8 janvier 2026 4 08 /01 /janvier /2026 16:07

Chers tous, je vous souhaite une très bonne année !

Mais par ces vœux, je voudrais aller plus loin que cette année 2026 dont le proche horizon trop embrumé, empêche de considérer l’avenir comme il se doit.

Une suggestion : et si nous sortions un moment du présent pour penser l’avenir comme le suggère Milan Kundera dans « L’ignorance » ?

« Sur l’avenir, tout le monde se trompe. L’homme ne peut être sûr que du moment présent. Mais est-ce bien vrai ? Peut-il vraiment le connaître le présent ? Est-il capable de le juger ? Bien sûr que non.

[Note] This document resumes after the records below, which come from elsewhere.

(* ===== verification/MemInv.v ===== *)
(** * The blocks of the small memory allocator

    [heap_rep bs m]: the heap [m] is the sequence [bs] of blocks, each with its
    size (header included) and whether it is in use; the headers are linked in
    that order, no two neighbours are free, [lfree] is the first free block and
    [sm_used] counts the bytes in use. *)

From stdpp Require Import gmap.
From S2P Require Import Prelude Mem.
Open Scope rt_scope.

Abbreviation block := (Z * bool)%type.
Abbreviation items := (gmap Z rt_small_mem_item).

Lemma sizes_eq : MIN_SIZE_ALIGNED = 16 /\ SIZEOF_STRUCT_MEM = 16 /\ MIN_SIZE = 12.
Proof. repeat split; reflexivity. Qed.
Lemma header_eq : SIZEOF_STRUCT_MEM = 16.
Proof. reflexivity. Qed.

(** ** Sequences of blocks *)

Fixpoint total (bs : list block) : Z := match bs with [] => 0 | (sz, _) :: bs => sz + total bs end.
Definition sizes_ok (bs : list block) : Prop := Forall (fun b => 24 <= fst b /\ fst b mod 8 = 0) bs.

(** The offset of the last block, [prev] if there is none. *)
Definition last_off (prev off : Z) (bs : list block) : Z :=
  match last bs with Some b => off + total bs - fst b | None => prev end.

Fixpoint first_free (off : Z) (bs : list block) : Z :=
  match bs with [] => off | (sz, u) :: bs => if u : bool then first_free (off + sz) bs else off end.

Fixpoint no_holes (bs : list block) : Prop :=
  match bs with
  | (_, false) :: (((_, false) :: _) as tl) => False
  | _ :: tl => no_holes tl
  | [] => True
  end.

Fixpoint in_use (bs : list block) : Z :=
  match bs with [] => 0 | (sz, u) :: bs => if u : bool then sz + in_use bs else in_use bs end.

Lemma total_app a b : total (a ++ b) = total a + total b.
Proof. induction a as [|[s u] a IH]; cbn; [reflexivity|]. rewrite IH. lia. Qed.
Lemma total_cons sz u b : total ((sz, u) :: b) = sz + total b.
Proof. reflexivity. Qed.
Lemma in_use_app a b : in_use (a ++ b) = in_use a + in_use b.
Proof. induction a as [|[s []] a IH]; cbn in *; lia. Qed.
Lemma total_nonneg bs : sizes_ok bs -> 0 <= total bs.
Proof. induction 1 as [|[s u] bs [H _] _ IH]; cbn in *; lia. Qed.
Lemma in_use_bound bs : sizes_ok bs -> 0 <= in_use bs <= total bs.
Proof. induction 1 as [|[s []] bs [H _] _ IH]; cbn in *; lia. Qed.
Lemma total_mod bs : sizes_ok bs -> total bs mod 8 = 0.
Proof.
  induction 1 as [|[s u] bs [_ H] _ IH]; [reflexivity|]. cbn in *. rewrite Zplus_mod, H, IH. reflexivity.
Qed.
Lemma last_off_snoc prev off bs sz u : last_off prev off (bs ++ [(sz, u)]) = off + total bs.
Proof. unfold last_off. rewrite last_snoc, total_app. cbn. lia. Qed.
Lemma last_off_cons prev off sz u bs : last_off prev off ((sz, u) :: bs) = last_off off (off + sz) bs.
Proof.
  unfold last_off. rewrite last_cons. destruct (last bs) as [[s v]|] eqn:E; cbn; [lia|].
  apply last_None in E as ->. cbn. lia.
Qed.
(** [lfree] after the block it named has been taken. *)
Lemma next_lowest pre bs m : let m0 := m <| lfree := first_free 0 (pre ++ bs) |> in
  heap_seg (pre ++ bs) m0 -> forallb snd pre = true -> lfree m = total pre ->
  (next_free (walk_fuel m);; m' ← st_get; it ← item (lfree m');
   rt_assert ((lfree m' =? heap_end m') || negb (MEM_ISUSED it))) m = Some (tt, m0).
Proof.
  intros m0 R0 Hpre Hl. destruct (hs_heap _ _ R0) as (P1 & _ & P3). pose proof (hs_addr _ _ R0) as Ha.
  pose proof (hs_sizes _ _ R0) as Hs. pose proof (hs_total _ _ R0) as Ht. pose proof (hs_seg _ _ R0) as G.
  destruct (hs_last _ _ R0) as (p & Ep). change (sm_items m0) with (sm_items m) in *.
  change (sm_addr m0) with (sm_addr m) in *. change (heap_end m0) with (heap_end m) in *. change (heap_ptr m0) with (heap_ptr m) in *.
  assert (first_free 0 (pre ++ bs) = first_free (total pre) bs) as Eff by (rewrite first_free_app, Hpre; reflexivity).
  apply seg_app in G as [_ G]. rewrite Z.add_0_l in G.
  apply sizes_app in Hs as [Sp St]. rewrite total_app in Ht.
  erewrite bind_eq.
  2: { apply (next_free_rep bs (total pre) (last_off 0 0 pre)); try assumption; try lia.
       - eexists. split; [exact Ep|]. apply isused_word; lia.
       - unfold walk_fuel. pose proof (walk_fuel_enough _ _ _ _ _ St G). lia. }
  rewrite <- Eff. erewrite bind_eq by reflexivity. fold m0. change (lfree m0) with (first_free 0 (pre ++ bs)). rewrite Eff.
  change (heap_end m0) with (heap_end m).
  destruct (Z.eqb_spec (first_free (total pre) bs) (heap_end m)) as [Ee|Ee].
  - erewrite bind_eq by (apply item_eq; rewrite Ee; exact Ep). reflexivity.
  - destruct (first_free_split (total pre) bs St) as (b1 & s & b2 & Eb & Ef & _); [lia|].
    rewrite Ef. rewrite Eb in G. apply seg_at in G. erewrite bind_eq by (apply item_eq; exact G).
    apply assert_eq. cbn [orb]. rewrite isused_word by lia. reflexivity.
Qed.

Lemma alloc_here_rep pre sz suf size m :
  heap_seg (pre ++ (sz, false) :: suf) m -> size mod 8 = 0 -> 16 <= size <= sz - 16 ->
  exists m', alloc_here (total pre) size (mkItem (word (sm_addr m) false) (total pre + sz) (last_off 0 0 pre)) m =
      Some (block_addr m pre, m') /\ alloc_post pre sz size suf m m'.
Proof.
  intros R Hmod Hsize. destruct (seg_distinct _ _ _ _ _ R) as (D1 & D2 & D3 & D4 & D5 & D6 & D7 & D8).
  destruct (hs_heap _ _ R) as (P1 & P2 & P3).
  destruct (take_block_rep pre sz suf size m R Hmod ltac:(lia)) as (m1 & E1 & Hsame & Hdata & Hl & Hu & Hseg).
  set (m2 := m1 <| lfree := first_free 0 (pre ++ taken sz size ++ suf) |>).
  assert (heap_seg (pre ++ taken sz size ++ suf) m2) as R2 by (apply Hseg; [repeat split|reflexivity|reflexivity]).
  exists m2. split; [|split; [eapply same_heap_trans; [exact Hsame|repeat split]|]; split; [exact Hdata|]; split; [exact Hu|exact R2]].
  unfold alloc_here. erewrite bind_eq by exact E1. erewrite bind_eq by reflexivity. erewrite bind_eq.
  2: { instantiate (1 := m2). instantiate (1 := tt). destruct (Z.eqb_spec (total pre) (lfree m1)) as [Heq|Hne]; cbn [when].
       - apply next_lowest; [exact R2| |congruence].
         apply (first_free_here pre sz suf D7). rewrite <- (hs_lfree _ _ R), <- Hl. symmetry. exact Heq.
       - unfold m2. rewrite first_free_taken, <- (hs_lfree _ _ R), <- Hl; [destruct m1; reflexivity|exact D7|lia|].
         rewrite <- (hs_lfree _ _ R), <- Hl. congruence. }
  destruct Hsame as (Sa & _ & _ & Sh & Se & _). erewrite bind_eq by reflexivity.
  change (heap_end m2) with (heap_end m1). change (heap_ptr m2) with (heap_ptr m1). rewrite Sh, Se, header_eq.
  rewrite (u32_small (heap_ptr m + total pre)), (u32_small (heap_ptr m + total pre + 16)) by lia.
  erewrite bind_eq by (apply assert_eq, Z.leb_le; lia).
  erewrite bind_eq.
  2: { apply assert_eq, Z.eqb_eq. change RT_ALIGN_SIZE with 8. apply mod8_add; [apply mod8_add; assumption|reflexivity]. }
  erewrite bind_eq by (apply assert_eq, Z.eqb_eq, land_7, mod8_add; assumption).
  reflexivity.
Qed.

(** ** The search *)

(** A block from which [size] bytes can be taken. *)
Definition fits (size : Z) (b : block) : bool := negb (snd b) && (size + SIZEOF_STRUCT_MEM <=? fst b).
Definition none_fits (size : Z) (bs : list block) : Prop := forallb (fun b => negb (fits size b)) bs = true.

Lemma none_fits_app size a b : none_fits size (a ++ b) <-> none_fits size a /\ none_fits size b.
Proof. unfold none_fits. rewrite forallb_app. apply andb_true_iff. Qed.

Lemma used_none_fits size bs : forallb snd bs = true -> none_fits size bs.
Proof. unfold none_fits. induction bs as [|[sz u] bs IH]; cbn; [reflexivity|]. destruct u; [exact IH|discriminate]. Qed.

(** Nothing fits when the room that is left is too small. *)
Lemma short_none_fits size bs : sizes_ok bs -> total bs < size + 16 -> none_fits size bs.
Proof.
  intros Hs. unfold none_fits. induction Hs as [|[sz u] bs [H _] Hs IH]; cbn; intros Ht; [reflexivity|].
  pose proof (total_nonneg _ Hs). cbn in H. apply andb_true_iff. split; [|apply IH; lia].
  unfold fits. cbn [fst snd]. rewrite header_eq, (proj2 (Z.leb_gt (size + 16) sz)) by lia. destruct u; reflexivity.
Qed.

(** One round of the search. *)
Lemma loop_step pre sz u suf size fuel m : heap_seg (pre ++ (sz, u) :: suf) m ->
  16 <= size <= mem_size_aligned m - total pre ->
  alloc_loop (S fuel) (total pre) size m =
    if fits size (sz, u) then
      (p ← alloc_here (total pre) size (mkItem (word (sm_addr m) u) (total pre + sz) (last_off 0 0 pre)); mret (Some p)) m
    else alloc_loop fuel (total (pre ++ [(sz, u)])) size m.
Proof.
  intros R Hsize. destruct (seg_distinct _ _ _ _ _ R) as (D1 & D2 & D3 & D4 & D5 & D6 & _). pose proof (hs_addr _ _ R).
  pose proof (hs_end _ _ R). destruct (hs_heap _ _ R) as (P1 & _ & P3). cbn [alloc_loop]. erewrite bind_eq by reflexivity.
  rewrite u32_small by lia. rewrite (proj2 (Z.leb_le (total pre) _)) by lia.
  erewrite bind_eq by (apply item_eq; apply header_at with (1 := R)). rewrite isused_word by lia. cbn [it_next].
  unfold fits. cbn [fst snd]. rewrite header_eq, u32_small by lia. rewrite total_app. cbn [total]. rewrite Z.add_0_r.
  replace (size <=? total pre + sz - (total pre + 16)) with (size + 16 <=? sz); [destruct (negb u && _); reflexivity|].
  apply eq_iff_eq_true. rewrite !Z.leb_le. lia.
Qed.

Lemma loop_none size bs : forall pre fuel m, heap_seg (pre ++ bs) m -> 16 <= size <= mem_size_aligned m ->
  none_fits size bs -> (length bs < fuel)%nat -> alloc_loop fuel (total pre) size m = Some (None, m).
Proof.
  induction bs as [|[sz u] bs IH]; intros pre [|fuel] m R Hsize Hn Hf; cbn [length] in Hf; try lia;
    pose proof (hs_end _ _ R); pose proof (hs_total _ _ R) as Ht; destruct (hs_heap _ _ R) as (P1 & _ & P3).
  - rewrite app_nil_r in Ht. cbn [alloc_loop]. erewrite bind_eq by reflexivity. rewrite u32_small by lia.
    rewrite (proj2 (Z.leb_gt (total pre) _)) by lia. reflexivity.
  - destruct (Z.le_gt_cases (total pre) (mem_size_aligned m - size)) as [Hle|Hlt].
    + rewrite (loop_step _ _ _ _ _ _ _ R) by lia. unfold none_fits in Hn. cbn [forallb] in Hn. apply andb_true_iff in Hn as [Hb Hn].
      apply negb_true_iff in Hb. rewrite Hb. apply IH; [rewrite <- app_assoc; exact R|exact Hsize|exact Hn|lia].
    + cbn [alloc_loop]. erewrite bind_eq by reflexivity. rewrite u32_small by lia.
      rewrite (proj2 (Z.leb_gt (total pre) _)) by lia. reflexivity.
Qed.
(* ===== verification/MemSpec.v ===== *)
(** * What a client of the small memory allocator may rely on

    The abstract state is the list of the live blocks, each with its address and
    its length.  [spec_step] says what a call may do to it: a new block is aligned,
    long enough, inside the heap and apart from the others; releasing removes one
    block; resizing replaces one.  [op_step]: every call by a client that passes
    only live blocks is such a step, never a failed assertion. *)

From stdpp Require Import gmap sorting.
From S2P Require Import Prelude Mem MemInv MemAlloc.
Open Scope rt_scope.

Abbreviation blocks := (list (Z * Z)).

(** The live blocks of a heap that is laid out as [bs]. *)
Definition live_at (base off : Z) (bs : list block) : blocks :=
  map (fun b => (base + fst b + 16, snd b - 16)) (used_at off bs).
Definition live (bs : list block) (m : rt_small_mem) : blocks := live_at (heap_ptr m) 0 bs.

Definition apart (x y : Z * Z) : Prop := fst x + snd x <= fst y \/ fst y + snd y <= fst x.

(** The length that a request for [size] bytes asks for. *)
Definition big_enough (size len : Z) : Prop := size <= len \/ 2 ^ 32 - 7 <= size.

Inductive heap_op :=
  | OpAlloc (size : Z)
  | OpFree (a : Z)
  | OpRealloc (a : Z) (size : Z).

Definition run_op (op : heap_op) : SM (option Z) :=
  match op with
  | OpAlloc size => rt_smem_alloc size
  | OpFree a => rt_smem_free (Some a);; mret None
  | OpRealloc a size => rt_smem_realloc (Some a) size
  end.

Definition op_target (op : heap_op) : option Z :=
  match op with OpAlloc _ => None | OpFree a => Some a | OpRealloc a _ => Some a end.

(** What a call leaves of the bytes of the live blocks: those of the blocks that it is
    not about, and those of the block that is resized, as far as the new one goes. *)
Definition kept (op : heap_op) (r : option Z) (L : blocks) (m m' : rt_small_mem) : Prop :=
  (forall x l i, (x, l) ∈ L -> op_target op <> Some x -> x <= i < x + l -> sm_data m' !! i = sm_data m !! i) /\
  match op, r with
  | OpRealloc a size, Some p => forall l i, (a, l) ∈ L -> 0 <= i < Z.min l size -> sm_data m' !! (p + i) = sm_data m !! (a + i)
  | _, _ => True
  end.

(** The client passes only addresses of live blocks. *)
Definition op_ok (L : blocks) (op : heap_op) : Prop :=
  match op with OpAlloc size => 0 <= size < 2 ^ 32 | OpFree a => a ∈ map fst L | OpRealloc a size => a ∈ map fst L /\ 0 <= size < 2 ^ 32 end.

Section Spec.
Context (lo hi : Z).

(** A block that may be handed out while [L] is live. *)
Definition fresh_block (L : blocks) (size p len : Z) : Prop :=
  p mod 8 = 0 /\ lo <= p /\ p + len <= hi /\ 0 < len /\ big_enough size len /\ Forall (apart (p, len)) L.

Inductive spec_step : heap_op -> option Z -> blocks -> blocks -> Prop :=
  | spec_alloc_fail size L : spec_step (OpAlloc size) None L L
  | spec_alloc size p len L L' : fresh_block L size p len -> L' ≡ₚ (p, len) :: L -> spec_step (OpAlloc size) (Some p) L L'
  | spec_free a len L L' : L ≡ₚ (a, len) :: L' -> spec_step (OpFree a) None L L'
  | spec_realloc_fail a size L : spec_step (OpRealloc a size) None L L
  | spec_realloc_free a L L' len : L ≡ₚ (a, len) :: L' -> forall size, RT_ALIGN size 8 = 0 -> spec_step (OpRealloc a size) None L L'
  | spec_realloc a size p len old L L1 L' : L ≡ₚ (a, old) :: L1 -> fresh_block L1 size p len ->
      L' ≡ₚ (p, len) :: L1 -> spec_step (OpRealloc a size) (Some p) L L'.
End Spec.

(** ** The live blocks *)

Lemma used_range off bs o s : sizes_ok bs -> (o, s) ∈ used_at off bs -> off <= o /\ o + s <= off + total bs /\ 24 <= s /\ (o - off) mod 8 = 0 /\ s mod 8 = 0.
Proof.
  intros Hs. revert off. induction Hs as [|[sz u] bs [H Hm] Hs IH]; intros off; cbn in *; [intros []%not_elem_of_nil|].
  pose proof (total_nonneg _ Hs). rewrite elem_of_app. intros [Hin|Hin].
  - destruct u; [|destruct (not_elem_of_nil _ Hin)]. apply list_elem_of_singleton in Hin. injection Hin as -> ->.
    rewrite Z.sub_diag. repeat split; (lia || assumption).
  - destruct (IH _ Hin) as (? & ? & ? & E & ?). repeat split; try lia; try assumption.
    replace (o - off) with ((o - (off + sz)) + sz) by lia. apply mod8_add; assumption.
Qed.

Lemma live_app base off a b : live_at base off (a ++ b) = live_at base off a ++ live_at base (off + total a) b.
Proof. unfold live_at. rewrite used_at_app, map_app. reflexivity. Qed.

Lemma live_cons base off sz u b : live_at base off ((sz, u) :: b) =
  (if u then [(base + off + 16, sz - 16)] else []) ++ live_at base (off + sz) b.
Proof. unfold live_at. cbn [used_at]. rewrite map_app. destruct u; reflexivity. Qed.

Lemma live_range base off bs a len : sizes_ok bs -> (a, len) ∈ live_at base off bs ->
  base + off + 16 <= a /\ a + len <= base + off + total bs /\ 8 <= len /\ (a - base - off) mod 8 = 0 /\ len mod 8 = 0.
Proof.
  intros Hs. unfold live_at. rewrite list_elem_of_fmap. intros ([o s] & E & Hin). injection E as -> ->. cbn [fst snd].
  destruct (used_range off bs o s Hs Hin) as (? & ? & ? & E & E'). repeat split; try lia.
  - replace (base + o + 16 - base - off) with (o - off + 16) by lia. apply mod8_add; [exact E|reflexivity].
  - replace (s - 16) with (s + -16) by lia. apply mod8_add; [exact E'|reflexivity].
Qed.

(** A block of the layout is apart from the live blocks around it. *)
Lemma hole_apart base pre sz u suf len : sizes_ok (pre ++ (sz, u) :: suf) -> len <= sz - 16 ->
  Forall (apart (base + total pre + 16, len)) (live_at base 0 pre ++ live_at base (total pre + sz) suf).
Proof.
  intros [Sp [_ Ss]%sizes_cons]%sizes_app Hl. apply Forall_app. split; apply Forall_forall; intros [a l] Hin.
  - destruct (live_range _ _ _ _ _ Sp Hin) as (_ & ? & _). right. cbn. lia.
  - destruct (live_range _ _ _ _ _ Ss Hin) as (? & _). left. cbn. lia.
Qed.

Lemma live_split base off bs a len : (a, len) ∈ live_at base off bs ->
  exists pre sz suf, bs = pre ++ (sz, true) :: suf /\ a = base + off + total pre + 16 /\ len = sz - 16.
Proof.
  revert off. induction bs as [|[sz u] bs IH]; intros off; [intros []%not_elem_of_nil|]. rewrite live_cons, elem_of_app.
  intros [Hin|Hin].
  - destruct u; [|destruct (not_elem_of_nil _ Hin)]. apply list_elem_of_singleton in Hin. injection Hin as -> ->.
    exists [], sz, bs. cbn. repeat split. lia.
  - destruct (IH _ Hin) as (pre & s & suf & -> & -> & ->). exists ((sz, u) :: pre), s, suf. cbn. repeat split. lia.
Qed.

Lemma live_nodup base off bs : sizes_ok bs -> NoDup (map fst (live_at base off bs)).
Proof.
  intros Hs. revert off. induction Hs as [|[sz u] bs [H _] Hs IH]; intros off; [constructor|]. rewrite live_cons.
  destruct u; cbn [app map]; [|apply IH]. apply NoDup_cons. split; [|apply IH]. cbn [fst] in *.
  intros ([a l] & E & Hin)%list_elem_of_fmap. cbn in E. destruct (live_range _ _ _ _ _ Hs Hin) as (? & _). lia.
Qed.

Lemma live_unique base off bs a l1 l2 : sizes_ok bs -> (a, l1) ∈ live_at base off bs -> (a, l2) ∈ live_at base off bs -> l1 = l2.
Proof.
  intros Hs H1 H2. pose proof (live_nodup base off bs Hs) as Hn. clear Hs. induction (live_at base off bs) as [|[x l] L IH]; [destruct (not_elem_of_nil _ H1)|].
  cbn in Hn. apply NoDup_cons in Hn as [Hx Hn].
  apply elem_of_cons in H1 as [E1|H1], H2 as [E2|H2]; [congruence| | |auto].
  - injection E1 as -> ->. destruct Hx. apply (list_elem_of_fmap_2 fst _ _ H2).
  - injection E2 as -> ->. destruct Hx. apply (list_elem_of_fmap_2 fst _ _ H1).
Qed.

(** What the operations do to the live blocks. *)
Definition block_pos (m : rt_small_mem) (pre : list block) (sz : Z) : Z * Z := (block_addr m pre, sz - 16).

Lemma live_mid base pre sz suf : live_at base 0 (pre ++ (sz, true) :: suf) ≡ₚ
  (base + total pre + 16, sz - 16) :: live_at base 0 pre ++ live_at base (total pre + sz) suf.
Proof. rewrite live_app, live_cons. cbn [app]. symmetry. apply Permutation_middle. Qed.

Lemma live_merged base pre sz suf :
  live_at base 0 (merged pre sz suf) = live_at base 0 pre ++ live_at base (total pre + sz) suf.
Proof. unfold live_at. rewrite merged_used, map_app. reflexivity. Qed.

Lemma live_taken base pre sz n suf : live_at base 0 (pre ++ taken sz n ++ suf) ≡ₚ
  (base + total pre + 16, in_use (taken sz n) - 16) :: live_at base 0 pre ++ live_at base (total pre + sz) suf.
Proof.
  unfold taken. destruct (n + 32 <=? sz - 16); cbn [in_use app]; rewrite ?Z.add_0_r.
  - rewrite live_mid, live_cons. cbn [app]. replace (0 + total pre + (n + 16) + (sz - (n + 16))) with (0 + total pre + sz) by lia.
    replace (total pre + (n + 16) + (sz - (n + 16))) with (total pre + sz) by lia. reflexivity.
  - rewrite live_mid. reflexivity.
Qed.

Lemma live_merge_front base off s suf : live_at base off (merge_front s suf) = live_at base (off + s) suf.
Proof. unfold live_at. rewrite merge_front_used. reflexivity. Qed.

Lemma live_front base pre n sz suf : live_at base 0 (pre ++ (n, true) :: merge_front (sz - n) suf) ≡ₚ
  (base + total pre + 16, n - 16) :: live_at base 0 pre ++ live_at base (total pre + sz) suf.
Proof.
  rewrite live_mid, live_merge_front. replace (total pre + n + (sz - n)) with (total pre + sz) by lia. reflexivity.
Qed.

Lemma live_same bs m m' : same_heap m m' -> live bs m' = live bs m.
Proof. intros (_ & _ & _ & E & _). unfold live. rewrite E. reflexivity. Qed.

Lemma heap_rep_data bs m d : heap_rep bs m -> heap_rep bs (m <| sm_data := d |>).
Proof. intros [R H U]. split; [|exact H|exact U]. eapply heap_seg_same; [exact R|repeat split|reflexivity|reflexivity]. Qed.

(** ** The bytes *)

Lemma kept_same op r L m m' : sm_data m' = sm_data m -> (forall a size, op = OpRealloc a size -> r = None \/ r = Some a) ->
  kept op r L m m'.
Proof.
  intros E Hr. split; [intros; rewrite E; reflexivity|]. destruct op as [|a|a size]; try exact I.
  destruct (Hr a size eq_refl) as [->| ->]; [exact I|]. intros. rewrite E. reflexivity.
Qed.

Lemma copy_bytes_spec dst src n d i : copy_bytes dst src n d !! i =
  if decide (dst <= i < dst + Z.of_nat n) then d !! (src + (i - dst)) else d !! i.
Proof.
  unfold copy_bytes. assert (forall k, foldr (fun i acc => match d !! (src + Z.of_nat i) with
      | Some b => <[dst + Z.of_nat i := b]> acc | None => delete (dst + Z.of_nat i) acc end) d (seq k n) !! i =
    if decide (dst + Z.of_nat k <= i < dst + Z.of_nat k + Z.of_nat n) then d !! (src + (i - dst)) else d !! i) as H.
  { induction n as [|n IH]; intros k; cbn [seq foldr]; [rewrite decide_False by lia; reflexivity|].
    destruct (Z.eq_dec i (dst + Z.of_nat k)) as [->|Hne].
    - rewrite decide_True by lia. replace (src + (dst + Z.of_nat k - dst)) with (src + Z.of_nat k) by lia.
      destruct (d !! (src + Z.of_nat k)); [apply lookup_insert_eq|apply lookup_delete_eq].
    - transitivity (foldr (fun i acc => match d !! (src + Z.of_nat i) with
        | Some b => <[dst + Z.of_nat i := b]> acc | None => delete (dst + Z.of_nat i) acc end) d (seq (S k) n) !! i).
      { destruct (d !! (src + Z.of_nat k)); [apply lookup_insert_ne; lia|apply lookup_delete_ne; lia]. }
      rewrite IH. destruct (decide (dst + Z.of_nat (S k) <= i < _)); [rewrite decide_True by lia|rewrite decide_False by lia]; reflexivity. }
  specialize (H 0%nat). rewrite Z.add_0_r in H. exact H.
Qed.

Lemma RT_ALIGN_8_wraps size : 2 ^ 32 - 7 <= size < 2 ^ 32 -> RT_ALIGN size 8 = 0.
Proof.
  intros. unfold RT_ALIGN. replace (u32 (size + 8 - 1)) with (size + 7 - 2 ^ 32).
  - replace (Z.land _ _) with (RT_ALIGN_DOWN (size + 7 - 2 ^ 32) 8) by reflexivity. rewrite RT_ALIGN_DOWN_8 by lia.
    Z.to_euclidean_division_equations; lia.
  - unfold u32. apply (Zmod_unique _ _ 1); lia.
Qed.

(** ** Every call is a step of the specification *)

Section Steps.
Context (bs : list block) (m : rt_small_mem) (Hrep : heap_rep bs m).

Definition step_result (op : heap_op) : Prop := exists r m' bs',
  run_op op m = Some (r, m') /\ heap_rep bs' m' /\ same_heap m m' /\
  spec_step (heap_ptr m + 16) (heap_ptr m + heap_end m) op r (live bs m) (live bs' m') /\ kept op r (live bs m) m m'.

(** A block of the layout as a block for the client. *)
Lemma block_fresh pre sz u suf size len : bs = pre ++ (sz, u) :: suf -> 0 < len <= sz - 16 -> big_enough size len ->
  fresh_block (heap_ptr m + 16) (heap_ptr m + heap_end m)
    (live_at (heap_ptr m) 0 pre ++ live_at (heap_ptr m) (total pre + sz) suf) size (block_addr m pre) len.
Proof.
  intros E Hl Hb. pose proof (hr_seg _ _ Hrep) as R. rewrite E in R. destruct (seg_distinct _ _ _ _ _ R) as (D1 & D2 & D3 & D4 & D5 & D6 & _).
  destruct (hs_heap _ _ R) as (P1 & P2 & P3). unfold block_addr. rewrite header_eq. split; [|split; [lia|split; [lia|split; [lia|split; [exact Hb|]]]]].
  - apply mod8_add; [apply mod8_add; assumption|reflexivity].
  - apply (hole_apart _ _ _ _ _ _ (hs_sizes _ _ R)). lia.
Qed.

Lemma aligned_ge size : 0 <= size < 2 ^ 32 - 7 -> size <= RT_ALIGN size 8.
Proof. intros. rewrite RT_ALIGN_8 by lia. Z.to_euclidean_division_equations; lia. Qed.

Lemma big_need size len : 0 <= size < 2 ^ 32 -> RT_ALIGN size 8 <= len -> big_enough size len.
Proof. intros Hs Hl. unfold big_enough. destruct (Z.lt_ge_cases size (2 ^ 32 - 7)); [left|lia]. pose proof (aligned_ge size). lia. Qed.

Lemma taken_len sz n : n + 16 <= sz -> n + 16 <= in_use (taken sz n) <= sz.
Proof. unfold taken. destruct (Z.leb_spec (n + 32) (sz - 16)); cbn; lia. Qed.

Lemma nothing_done op : run_op op m = Some (None, m) ->
  (forall L, spec_step (heap_ptr m + 16) (heap_ptr m + heap_end m) op None L L) -> step_result op.
Proof.
  intros E H. exists None, m, bs. split; [exact E|]. split; [exact Hrep|]. split; [apply same_heap_refl|].
  split; [apply H|apply kept_same; [reflexivity|auto]].
Qed.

Car comment celui qui ne connaît pas l’avenir pourrait-il comprendre le présent ? Si nous ne savons pas vers quel avenir le présent nous mène, comment pourrions-nous dire que ce présent est bon ou mauvais, qu’il mérite notre adhésion, notre méfiance ou notre haine ? »

Le présent, voilà donc l’ennemi ! Celui qui nous englue dans son agitation permanente, ses bruits incessants et ses images étourdissantes. Celui qui fait de nous des inquiets qui se recroquevillent, des désarçonnés sans plus de repères, des « sans mémoire » avec les risques que l’on sait.

Pire, il rend impossible l’idée même de mener une réflexion sereine sur l’avenir de notre monde qui va pourtant si mal. Il nous empêche de travailler sur l’avenir et de choisir notre destin.

Mais comment s’écarter du présent pour envisager l’avenir ? Sur chaque grand sujet, en renouant en urgence avec le passé, ce mal-aimé de la modernité. Là, se trouve tout ce dont nous avons besoin pour ôter la brume de nos yeux, étendre l’horizon et construire l’avenir, avec audace, enfin… !

Voici en quelques mots quels sont mes vœux pour 2026.